I didn’t come upon the realization of this with any hate or anger. I was his homecoming queen and he was my king. We rode on the hood of a classic car one time in a parade. I cheered on his jr and sr seasons. We collected and lost precious baseball cards together.
I just realized that I was thankful he was the father of my sons and there was never a shine in his eyes until he was around them. But we had to part ways someday because I was never what he wanted. I was a good woman, prided myself on my cooking, hard work. But at the same time he was never what I wanted.
In our need to seek a better life we clung to each other and made beautiful boys. (Even a third in a last minute attempt to save the homecoming glory.) But in our growth to be who we are in essence, we were going to part ways someday. I accepted this that day.
To this day in my life, I still may be searching for who I am in essence. I may be trying to have that epiphany.
I hit upon hard times and rough patches more than one time. I keep trying to cling to this dream that I want to go home. I wanted my sons to be raised there, because I didn’t ever want them to not know rez life and be like when they first moved back were scared of stray dogs. I wanted them to enter adulthood with a certain callous to how life really is in the heart of poverty of this country but not that I wanted them to grow up poor. I just wanted them to know when they hit the world outside the rez, life is different. You pay for water, pay for trash removal, pay for everything, even having a dog. That is the white mans world, and I wanted them to know, there is this way and that way.
The rez is home it always will be and I will be buried there by no doubt someday, but there is also a world out here I want to see. Other cultures. I am still trying to find out who I am at 40 and probably will at 60.
I don’t know shit about anything. I listen and talk shit. Yeah, I do. I have been accused of that, but I hope when I do I make sense to someone somewhere. 🙂

My hope is my children know who they are, love who they are, are proud of being Lakota, never forget that, and never forget the rez, at the same time, find the world and never stop learning.

I know I am just a rez chick, for real. And by no means is that a put down. I am happy with that.

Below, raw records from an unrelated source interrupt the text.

(* ===== verification/TenantFacts.v ===== *)
(** * TenantFacts: creating tenants, finding them, and their status

    [tenant_machine] is the abstract machine of a tenant's status.  Run alone,
    SuspendTenant and ActivateTenant refine it on every branch, and a tenant
    that CreateTenant made is the one that the lookups return. *)

From Stdlib Require Import ZArith Lia Ascii String.
From stdpp Require Import base list sorting strings numbers gmap.
From S2P Require Import Prelude Bytes Errors Model Repository World Schema Postgres TenantService.
From S2P Require Import Crypto Argon2 SchemaFacts StatementFacts Runs System Demo.
From S2P Require Import IdentityFacts ListFacts.
Open Scope Z_scope.

(** ** The abstract machine *)

Inductive tenant_op := TenantSuspend | TenantActivate.

Definition tenant_machine (status : TenantStatus) (o : tenant_op) : option TenantStatus :=
  match o with
  | TenantSuspend =>
    if String.eqb status TenantStatusActive then Some TenantStatusSuspended else None
  | TenantActivate =>
    if String.eqb status TenantStatusDeactivated then None else Some TenantStatusActive
  end.

Section tenants.
Context {X : Type} (env : Env) (json : Codec).
Context `{!Reliable env, !EnvOk env, !CodecOk env json}.
Implicit Types w : World X.
Abbreviation repos := (repos (X:=X) env json).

Posted with WordPress for BlackBerry. Ain’t gotta lie to kick it


7 thoughts on “Why I am Just a Rez Chick

  1. No matter what you’ve done, good or bad; No matter what you do; No matter what others may think of you; You’ll NEVER be “Just” a Rezchick to us. You’re beautiful in spirit inside and out, walking love trying to find more outlets. You’ll always be held in high esteem in my eyes. Keep on keepin’ on, you’re doing GREAT!!

  2. No, not “just” a rez chick… a proud rez chick, and honest one, awoman who has learned wisdom thru hard experience and who will continue learning and growing all of her life. Knowing that we do not know is the beginning of understanding. You children will be blessed by your example and your desire to show them all sides of life and the way of life that is their inheritance. Through your eyes, and your words, you help the rest of us to see and better understand, and I thank you for that gift.

  3. I find myself wondering about the moniker Rez Chick. Seems you are much more than that. On the other hand, being a Rez Chick is good. We are all learning along the way.

    Stunning photo!

  4. This resonates deeply with me. I’ve lived so long, as an Ojibwe, away from Ojibwewaki (land of Ojibwe people). At the age of 39, I’m looking for a woman to settle down with and begin a family… a proud traditional Ojibwe family. Proud to be Ojibwe on or off the rez, around or away from Anishinaabewaki (NDN Country). A happy, proud, traditional Ojibwe family. Chi miigwetch!